Amit Daryanani: Good afternoon, thanks for taking my question. I guess, Jayshree, given some of the executive transitions you’ve seen at Arista, can you just perhaps talk about the extent you can, the discussion you’ve had with the board around your desire, your commitment to remain the CEO. Does anything in touch on that would be really helpful? And then if I just go back to this job completion data that you talked about, given what you just said and the expected improvement, what are the reasons a customer would still use InfiniBand versus switch more aggressively towards Ethernet? Thank you.

Jayshree Ullal: First of all, you heard Anshul. I’m sorry to see Anshul decide to do other things. I hope he comes back. We’ve had a lot of executives, make a U-turn over time and we call them boomerangs.
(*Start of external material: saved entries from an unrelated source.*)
(** * plottr/node.py: the reactive node engine and the DataSelector node

    A shallow embedding of [plottr/node.py].  Python objects live in a heap
    (a list of node records addressed by position), methods are state
    transformers over that heap, and Qt signals are connection lists that are
    walked synchronously, in connection order, when the signal is emitted.

    Conventions.
    - A Python value that may be [None] is an [option]; [None] is Python's
      [None].
    - The recursion of [run] through sources and dependents is not
      structural; it is driven by a fuel argument that bounds the depth of
      nested calls.
    - An exception carries the heap as it was when it was raised, since the
      engine never rolls anything back.
    - [verbose] only prints; it is left out. *)

From stdpp Require Import base list strings.
From Stdlib Require Import ZArith Ascii.

Local Open Scope string_scope.
Local Open Scope list_scope.
Local Open Scope nat_scope.

(** ** Exceptions and outcomes *)

Inductive exn : Type :=
  | ValueError
  | AttributeError
  | TypeError
  | KeyError
  | IndexError
  | NotImplementedError
  | Dangling. (* an object id outside the heap; no Python run produces it *)

(** ** str.capitalize (ASCII) *)

Definition ascii_upper (c : ascii) : ascii :=
  let n := nat_of_ascii c in
  if (97 <=? n) && (n <=? 122) then ascii_of_nat (n - 32) else c.

Definition ascii_lower (c : ascii) : ascii :=
  let n := nat_of_ascii c in
  if (65 <=? n) && (n <=? 90) then ascii_of_nat (n + 32) else c.

Fixpoint str_lower (s : string) : string :=
  match s with
  | EmptyString => EmptyString
  | String c r => String (ascii_lower c) (str_lower r)
  end.

Definition capitalize (s : string) : string :=
  match s with
  | EmptyString => EmptyString
  | String c r => String (ascii_upper c) (str_lower r)
  end.

Module Engine.

Section WithData.

(** [Data] is the dataset type, [empty_dict] is the literal [{}], and [Opts]
    holds the option attributes a concrete node class adds to [NodeBase]. *)
Context {Data Opts : Type}.
Variable empty_dict : Data.

Definition pyval : Type := option Data.

(** One entry of [self._sources]: [{'ref' : ..., 'data' : ...}]. *)
Record Source : Type := mkSource {
  ref : option nat;
  data : pyval
}.

(** A node object.  [dataProcessed] lists the slots connected to this node's
    [dataProcessed] signal: each is the attribute [set<Name>Data] of a
    receiver, recorded as (receiver, capitalized name).  [dataRequested]
    lists the nodes whose [broadcastData] is connected to this node's
    [dataRequested] signal.  [optionsUpdated] is connected to the node's own
    [run] by [__init__] and to nothing else in this file. *)
Record Node : Type := mkNode {
  _sources : list (string * Source);
  _updateOnSource : bool;
  _uptodate : bool;
  _data : pyval;
  _updateOnOptionChange : bool;
  _running : bool;
  _grid : bool;
  _opts : Opts;
  dataProcessed : list (nat * string);
  dataRequested : list nat
}.

Inductive Event : Type :=
  | EvRun (n : nat)                       (* entry into n.run() *)
  | EvProcessData (n : nat)               (* n.processData() invoked *)
  | EvDataProcessed (n : nat) (v : pyval) (* n.dataProcessed.emit(v) *)
  | EvOptionsUpdated (n : nat)            (* n.optionsUpdated.emit() *)
  | EvDataRequested (n : nat).            (* n.dataRequested.emit() *)

(** The machine state: the heap and the log of what happened, newest event
    first.  The log is an observer only; no operation reads it. *)
Record State : Type := mkState {
  heap : list Node;
  trace : list Event
}.

Inductive outcome : Type :=
  | Ok (s : State)
  | Raise (e : exn) (s : State)
  | OutOfFuel.

Definition bind (o : outcome) (f : State → outcome) : outcome :=
  match o with
  | Ok s => f s
  | Raise e s => Raise e s
  | OutOfFuel => OutOfFuel
  end.

(** What the extension point returns: a value (possibly [None]) or an
    exception. *)
Inductive presult : Type :=
  | PReturn (v : pyval)
  | PRaise (e : exn).

(** [processData n nd] is [processData] of the class of object [n], applied
    to the object's current attributes. *)
Variable processData : nat → Node → presult.

(** [NodeBase.processData] raises; [Node.processData] returns the stored
    output.  Both are possible values of the parameter above. *)
Definition NodeBase_processData (nd : Node) : presult := PRaise NotImplementedError.
Definition Node_processData (nd : Node) : presult := PReturn (_data nd).

(** *** Attribute updates *)

Definition set_running (b : bool) (nd : Node) : Node :=
  mkNode (_sources nd) (_updateOnSource nd) (_uptodate nd) (_data nd)
         (_updateOnOptionChange nd) b (_grid nd) (_opts nd)
         (dataProcessed nd) (dataRequested nd).

Definition set_uptodate (b : bool) (nd : Node) : Node :=
  mkNode (_sources nd) (_updateOnSource nd) b (_data nd)
         (_updateOnOptionChange nd) (_running nd) (_grid nd) (_opts nd)
         (dataProcessed nd) (dataRequested nd).

Definition set__data (v : pyval) (nd : Node) : Node :=
  mkNode (_sources nd) (_updateOnSource nd) (_uptodate nd) v
         (_updateOnOptionChange nd) (_running nd) (_grid nd) (_opts nd)
         (dataProcessed nd) (dataRequested nd).

Definition set_sources (l : list (string * Source)) (nd : Node) : Node :=
  mkNode l (_updateOnSource nd) (_uptodate nd) (_data nd)
         (_updateOnOptionChange nd) (_running nd) (_grid nd) (_opts nd)
         (dataProcessed nd) (dataRequested nd).

Definition set_updateOnSource (b : bool) (nd : Node) : Node :=
  mkNode (_sources nd) b (_uptodate nd) (_data nd)
         (_updateOnOptionChange nd) (_running nd) (_grid nd) (_opts nd)
         (dataProcessed nd) (dataRequested nd).

Definition set_updateOnOptionChange (b : bool) (nd : Node) : Node :=
  mkNode (_sources nd) (_updateOnSource nd) (_uptodate nd) (_data nd)
         b (_running nd) (_grid nd) (_opts nd)
         (dataProcessed nd) (dataRequested nd).

Definition set_grid (b : bool) (nd : Node) : Node :=
  mkNode (_sources nd) (_updateOnSource nd) (_uptodate nd) (_data nd)
         (_updateOnOptionChange nd) (_running nd) b (_opts nd)
         (dataProcessed nd) (dataRequested nd).

Definition set_opts (o : Opts) (nd : Node) : Node :=
  mkNode (_sources nd) (_updateOnSource nd) (_uptodate nd) (_data nd)
         (_updateOnOptionChange nd) (_running nd) (_grid nd) o
         (dataProcessed nd) (dataRequested nd).

Definition set_dataProcessed (l : list (nat * string)) (nd : Node) : Node :=
  mkNode (_sources nd) (_updateOnSource nd) (_uptodate nd) (_data nd)
         (_updateOnOptionChange nd) (_running nd) (_grid nd) (_opts nd)
         l (dataRequested nd).

Definition set_dataRequested (l : list nat) (nd : Node) : Node :=
  mkNode (_sources nd) (_updateOnSource nd) (_uptodate nd) (_data nd)
         (_updateOnOptionChange nd) (_running nd) (_grid nd) (_opts nd)
         (dataProcessed nd) l.

(** *** The [_sources] dictionary *)

Definition keys (l : list (string * Source)) : list string := l.*1.

Fixpoint lookup_source (k : string) (l : list (string * Source)) : option Source :=
  match l with
  | [] => None
  | (k', s) :: r => if String.eqb k k' then Some s else lookup_source k r
  end.

Definition has_source (k : string) (l : list (string * Source)) : bool :=
  match lookup_source k l with Some _ => true | None => false end.

Fixpoint alter_source (f : Source → Source) (k : string)
    (l : list (string * Source)) : list (string * Source) :=
  match l with
  | [] => []
  | (k', s) :: r =>
      if String.eqb k k' then (k', f s) :: r else (k', s) :: alter_source f k r
  end.

Definition set_source_data (k : string) (v : pyval) :=
  alter_source (λ s, mkSource (ref s) v) k.

Definition set_source_ref (k : string) (r : option nat) :=
  alter_source (λ s, mkSource r (data s)) k.

(** The dict comprehension of [__init__]: a name listed twice in the class
    attribute [sources] yields one key, at its first position. *)
Fixpoint init_sources (names : list string) : list (string * Source) :=
  match names with
  | [] => []
  | k :: r =>
      (k, mkSource None None)
        :: filter (λ p, negb (String.eqb k p.1)) (init_sources r)
  end.

(** [NodeBase.__init__] for a class whose [sources] attribute is [names]. *)
Definition NodeBase_init (names : list string) (o : Opts) : Node :=
  mkNode (init_sources names) true false None true false false o [] [].

(** The lambdas that [__init__] stores as [set<Name>], [set<Name>Data] and
    [get<Name>Data] all read the loop variable [k] when they are called, not
    when they are created; by then the loop is over and [k] is the last key
    of [_sources]. *)
Definition closure_k (nd : Node) : option string := last (keys (_sources nd)).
So I certainly hope that’s true with Anshul. But we have a very strong bench and we’ve been blessed to have a very constant bench for the last 15 years, which is very rare in our industry and in the Silicon Valley. So while we’re sorry to see Anshul make a personal decision to take a break, we know he’ll remain a well-wisher and we know the bench strength below Anshul will now step up to do greater things. As for my commitment to the board, I have committed for multiple years. I think it’s the wrong order. I wish Anshul had stayed and I’d retired, but I’m committed to staying here for a long time. Thank you.